They had been extinguished by the very methods I had given up on, applied with the severity I hadn’t been able to muster. A hundred negative points for each hello, hello. Add them up hello, two hundred hello, three hundred in a minute hello, thousands in an hour. Of course Jessy had screamed and wailed and shrieked. The teenage therapists waited it out. They told us how long the miracle had taken: four terrible, successful hours.

The steadfast deductions were an essential ingredient in the mix that liberated Jessy. But they were not the only ingredient. Without the atmosphere of affection and mutuality the twins had created, I doubt any such miracle would have taken place. The twins did everything with Jessy. They swam with her, mowed the grass with her, hung up the laundry with her, and they did it all because they wanted to. She was their project and their pleasure; I could never have asked anyone to spend as much time with her as they did.

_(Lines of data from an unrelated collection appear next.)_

Lemma processInboundMessage_remoteOps m t :
  remoteOps (processInboundMessage m t) = remoteOps t.
Proof.
  destruct (processInboundMessage_cases m t) as [Hq|(p & _ & Hc)].
  - by apply mild_remoteOps, quiet_mild.
  - unfold core in Hc. by injection Hc.
Qed.

Lemma processInboundMessages_remoteOps t :
  remoteOps (processInboundMessages t) = remoteOps t.
Proof.
  apply (processInboundMessages_loop_keeps
           (λ t', remoteOps t' = remoteOps t)); [|done].
  intros t' t1 m Hs Hr. rewrite processInboundMessage_remoteOps, <- Hs.
  apply receiveMessage_core in Hr. unfold core in Hr. by injection Hr.
Qed.

Lemma checkForUpdates_remoteOps t :
  remoteOps (checkForUpdates t) = remoteOps t.
Proof.
  apply (checkForUpdates_loop_keeps (λ t', remoteOps t' = remoteOps t));
    [done| |  |done].
  - intros t' h t1 Hs Hr%takeHint_core. unfold core in Hr.
    injection Hr as _ _ Hr _ _. congruence.
  - intros p t' Hs.
    by rewrite (mild_remoteOps _ _ (quiet_mild _ _ (processUpdates_quiet p t'))).
Qed.

Lemma cleanupOps_remoteOps t : remoteOps (cleanupOps t) ⊆ remoteOps t.
Proof.
  pose proof (cleanupOps_loop_wanes 0 (to_uint (length (unusedOps t))) t)
    as (_ & _ & Hr & _). done.
Qed.

(** X3.  [allocOp] is the only call that registers an Op in [remoteOps]
    or draws a sequence number: every other call, [poll] included, leaves
    the counter where it was and adds no entry to [remoteOps]; only
    [cleanupOps] (alone or in [poll]) removes entries. *)
Theorem only_allocOp_registers c t :
  c ≠ CallAllocOp →
  nextOpSequenceNumber (step c t) = nextOpSequenceNumber t ∧
  remoteOps (step c t) ⊆ remoteOps t ∧
  (c ≠ CallCleanupOps → (∀ rx, c ≠ CallPoll rx) →
   remoteOps (step c t) = remoteOps t).
Proof.
  intros Hc. split; [rewrite step_next; by destruct c|].
  assert (∀ t1 t2 : Transport, remoteOps t1 = remoteOps t2 →
                               remoteOps t1 ⊆ remoteOps t2) as Heq.
  { by intros t1 t2 ->. }
  destruct c; cbn [step].
  - done.
  - pose proof (mild_remoteOps _ _ (quiet_mild _ _ (receiveOp_quiet t))).
    split; [by apply Heq|done].
  - pose proof (mild_remoteOps _ _ (quiet_mild _ _ (releaseOp_quiet p t))).
    split; [by apply Heq|done].
  - pose proof (mild_remoteOps _ _ (sendRequest_mild p destination t)).
    split; [by apply Heq|done].
  - pose proof (mild_remoteOps _ _ (sendReply_mild p t)).
    split; [by apply Heq|done].
  - split; [|intros _ Hp; by destruct (Hp rx)].
    unfold poll. etrans; [apply cleanupOps_remoteOps|].
    rewrite checkForUpdates_remoteOps, processInboundMessages_remoteOps.
    rewrite processPackets_emits. reflexivity.
  - pose proof (processInboundMessages_remoteOps t).
    split; [by apply Heq|done].
  - pose proof (checkForUpdates_remoteOps t). split; [by apply Heq|done].
  - split; [apply cleanupOps_remoteOps|]. by intros Hne.
  - pose proof (mild_remoteOps _ _ (quiet_mild _ _ (processUpdates_quiet p t))).
    split; [by apply Heq|done].
  - split; [reflexivity|done].
  - pose proof (mild_remoteOps _ _
                  (quiet_mild _ _ (Sender_progress_quiet p s id t))).
    split; [by apply Heq|done].
Qed.

End Core.

(** ** The properties on the sample data *)

#[local] Existing Instance sample_externals.

Abbreviation sample_new := (Transport_new sample_driver 7).

(** C1, a run against the claim as stated.  A client Op is completed by
    the response to its request; a second [sendRequest] on it takes it
    back to InProgress.  Likewise a server Op whose reply has been sent is
    completed, and a second [sendReply] takes it back to InProgress. *)
Lemma state_goes_down_on_send :
  stateOf 1 (run [CallAllocOp; CallSendRequest 1 55;
                         ReceiverReady sample_response; CallPoll []]
               sample_new)
  = Some OpContext.COMPLETED ∧
  stateOf 1 (run [CallAllocOp; CallSendRequest 1 55;
                         ReceiverReady sample_response; CallPoll [];
                         CallSendRequest 1 55]
               sample_new)
  = Some OpContext.IN_PROGRESS ∧
  stateOf 1 (run [ReceiverReady sample_request; CallPoll [];
                         CallReceiveOp; CallSendReply 1;
                         SenderProgress 1 OutboundMessage.SENT
                           (Protocol.mkMessageId sample_opId 0);
                         CallPoll []]
               sample_new)
  = Some OpContext.COMPLETED ∧
  stateOf 1 (run [ReceiverReady sample_request; CallPoll [];
                         CallReceiveOp; CallSendReply 1;
                         SenderProgress 1 OutboundMessage.SENT
                           (Protocol.mkMessageId sample_opId 0);
                         CallPoll []; CallSendReply 1]
               sample_new)
  = Some OpContext.IN_PROGRESS ∧
  state_le OpContext.COMPLETED OpContext.IN_PROGRESS = false.
Proof. by vm_compute. Qed.

(** C1 (as amended) on a sample: a client Op is allocated, its request
    sent, the response received and served. *)
Lemma state_monotone_except_send_witness :
  opPool sample_new !! 1%positive = None ∧
  opPool (run [CallAllocOp] sample_new) !! 1%positive
  = Some (allocOp_op sample_new) ∧
  lives 1 [CallSendRequest 1 55; ReceiverReady sample_response; CallPoll []]
    (run [CallAllocOp] sample_new) ∧
  stateOf 1 (run [CallSendRequest 1 55; ReceiverReady sample_response;
                  CallPoll []] (run [CallAllocOp] sample_new))
  = Some OpContext.COMPLETED ∧
  state_le (state (allocOp_op sample_new)) OpContext.COMPLETED = true.
Proof.
  assert (lives 1 [CallSendRequest 1 55; ReceiverReady sample_response;
                   CallPoll []] (run [CallAllocOp] sample_new)) as Hl.
  { repeat split; vm_compute; eauto. }
  destruct (opPool (run [CallSendRequest 1 55; ReceiverReady sample_response;
                         CallPoll []] (run [CallAllocOp] sample_new))
              !! 1%positive) as [o'|] eqn:Hp'; [|by vm_compute in Hp'].
  assert (state o' = OpContext.COMPLETED) as Hst.
  { vm_compute in Hp'. by injection Hp' as <-. }
  split; [by vm_compute|]. split; [by vm_compute|]. split; [exact Hl|].
  split; [unfold stateOf; by rewrite Hp', <- Hst|].
  destruct (state_monotone_except_send
              [CallSendRequest 1 55; ReceiverReady sample_response;
               CallPoll []]
              (run [CallAllocOp] sample_new) 1%positive
              (allocOp_op sample_new) o' ltac:(by vm_compute) Hl Hp')
    as [Hle|[_ Hle]]; rewrite Hst in Hle; [exact Hle|by vm_compute].
Defined.

(** Outside the contract of [releaseOp].  A server Op in progress whose
    reply is settled, but whose [destroy] flag is set: [processUpdates]
    returns at once and the Op stays in progress.  Such a state is reached
    only when the application releases a server Op whose reply has been
    sent, [checkForUpdates] drops it, and [sendReply] is called on it once
    more before [cleanupOps] runs, against the contract
    ([noReplyAfterDrop]). *)
Lemma dropped_server_not_completed :
  (opPool (sample_transport true) !! 1%positive = Some (sample_server true) ∧
   isServerOp (sample_server true) = true ∧
   state (sample_server true) = OpContext.IN_PROGRESS ∧
   replySettled (sample_server true) ∧
   stateOf 1 (processUpdates 1 (sample_transport true))
   = Some OpContext.IN_PROGRESS ∧
   processUpdates 1 (sample_transport true) = sample_transport true) ∧
  (λ o, (isServerOp o, state o, destroy o,
         OutboundMessage.getState (outMessage o),
         Protocol.tag (OutboundMessage.getId (outMessage o)))) <$>
    opPool
      (run [ReceiverReady sample_delegated; CallPoll []; CallReceiveOp;
            CallSendReply 1;
            SenderProgress 1 OutboundMessage.SENT
              (Protocol.mkMessageId sample_opId 0);
            CallPoll []; CallReleaseOp 1; CallCheckForUpdates;
            CallSendReply 1;
            SenderProgress 1 OutboundMessage.SENT
              (Protocol.mkMessageId sample_opId 0)] sample_new)
      !! 1%positive
  = Some (true, OpContext.IN_PROGRESS, true, OutboundMessage.SENT, 0%Z) ∧
  stateOf 1
    (processUpdates 1
       (run [ReceiverReady sample_delegated; CallPoll []; CallReceiveOp;
             CallSendReply 1;
             SenderProgress 1 OutboundMessage.SENT
               (Protocol.mkMessageId sample_opId 0);
             CallPoll []; CallReleaseOp 1; CallCheckForUpdates;
             CallSendReply 1;
             SenderProgress 1 OutboundMessage.SENT
               (Protocol.mkMessageId sample_opId 0)] sample_new))
  = Some OpContext.IN_PROGRESS ∧
  noReplyAfterDrop
    [ReceiverReady sample_delegated; CallPoll []; CallReceiveOp;
     CallSendReply 1;
     SenderProgress 1 OutboundMessage.SENT
       (Protocol.mkMessageId sample_opId 0);
     CallPoll []; CallReleaseOp 1; CallCheckForUpdates;
     CallSendReply 1;
     SenderProgress 1 OutboundMessage.SENT
       (Protocol.mkMessageId sample_opId 0)] sample_new
  = false.
Proof.
  split; [|by vm_compute].
  split_and!; try by vm_compute. right. by vm_compute.
Qed.

(** The same Op with [destroy] clear is completed, and a DONE packet goes
    to the source of the delegated request. *)
Lemma processUpdates_server_in_progress_witness :
  opPool (sample_transport false) !! 1%positive = Some (sample_server false) ∧
  destroy (sample_server false) = false ∧
  isServerOp (sample_server false) = true ∧
  state (sample_server false) = OpContext.IN_PROGRESS ∧
  inMessage (sample_server false)
  = Some (InboundMessage.registerOp 1 sample_delegated) ∧
  stateOf 1 (processUpdates 1 (sample_transport false))
  = Some OpContext.COMPLETED ∧
  trace (processUpdates 1 (sample_transport false))
  = [SendDonePacket 66 (Protocol.mkMessageId sample_opId 2)] ∧
  1%positive ∈ updateHints_ops (processUpdates 1 (sample_transport false)).
Proof.
  assert (replySettled (sample_server false)) as Hr by (right; by vm_compute).
  pose proof (processUpdates_server_in_progress 1 (sample_server false)
                (InboundMessage.registerOp 1 sample_delegated)
                (sample_transport false)
                ltac:(by vm_compute) ltac:(by vm_compute)
                ltac:(by vm_compute) ltac:(by vm_compute)
                ltac:(by vm_compute)) as (H1 & H2 & _).
  destruct (H2 Hr) as (H3 & _ & H4).
  do 5 (split; [by vm_compute|]).
  split; [by apply H1|]. split; [|exact H4].
  apply H3. by vm_compute.
Defined.
(** The failure classes of the design, by raise site. *)
Inductive failure : Type :=
| TimeoutError
| InvariantViolation
| HeuristicViolation
| OtherFailure.

Definition failure_of (e : exn) : failure :=
  match e with
  | RuntimeError (Timeout_waiting _ _) => TimeoutError
  | RuntimeError (Saw_more_strays _) => InvariantViolation
  | RuntimeError (Purge_ops_violates _ _) => InvariantViolation
  | RuntimeError (Strays_purging_violates _ _) => InvariantViolation
  | RuntimeError (Ops_high_water_low _ _) => HeuristicViolation
  | RuntimeError (Files_high_water_low _ _) => HeuristicViolation
  | TypeError => OtherFailure
  | AssertionError _ _ => InvariantViolation
  end.

(** ** The workload script *)

Definition MB : Z := 1024 * 1024.

(** What [create_script] does on the mount: paths are kept as their
    components below [mount_path]; a file's content is [size] times ['x'], of
    which only the length is kept. *)
Inductive fs_op : Type :=
| Mkdir (subdir : string)
| WriteFile (subdir filename : string) (size : Z).

(** [range(start, stop, step)] for a positive step, as a list. *)
Definition py_range (start stop step : Z) : list Z :=
  map (fun k => start + Z.of_nat k * step)
      (seq 0 (Z.to_nat ((stop - start + step - 1) / step))).

Definition str (n : Z) : string := NilZero.string_of_int (Z.to_int n).

(** ["{0}_{1}MB.bin".format(i, size / MB)] *)
Definition filename_of (i size : Z) : string :=
  (str i ++ "_" ++ str (size / MB) ++ "MB.bin")%string.

Definition subdir : string := "delete_me".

They even extended mutuality to points; to Jessy’s contract for July 28, 1973, are appended contracts for Anna, Diana, and Paul, in Jessy’s own handwriting. Anna, like Jessy, got points for Trying New Foods; Diana lost them for Failing to Exercise; big brother penalized himself for Bad Words and Not Writing One Translation of a French Sonnet Every Week. Jessy’s counter got a workout, and everybody had fun. I’ll never know how much I could have accomplished if my love had been as tough as theirs, for you haven’t read this far without realizing that (though the hellos never came back) many of the problem behaviors are still with us. But to this day Jessy won’t snap at Anna as she will at the rest of us. «Anna is strict!» she says cheerfully when I ask her why.

It was, however, another fifteen years before we came across a method that addressed directly the physical intensities that accompanied Jessy’s hypersensitivities. I met June Groden at one of those meetings of the Autism Society of America where assembled parents and professionals learn so much from one another. June knew autism, and she had been working with behavior therapy for many years. I told her about the obsessiveness, the hyperreactivity, the compulsiveness that still resisted Jessy’s efforts and ours. She suggested that Jessy, the contracts long behind her, might be interested in trying something new: «imagery scenes». So Jessy, nearly thirty, embarked on a second therapeutic journey.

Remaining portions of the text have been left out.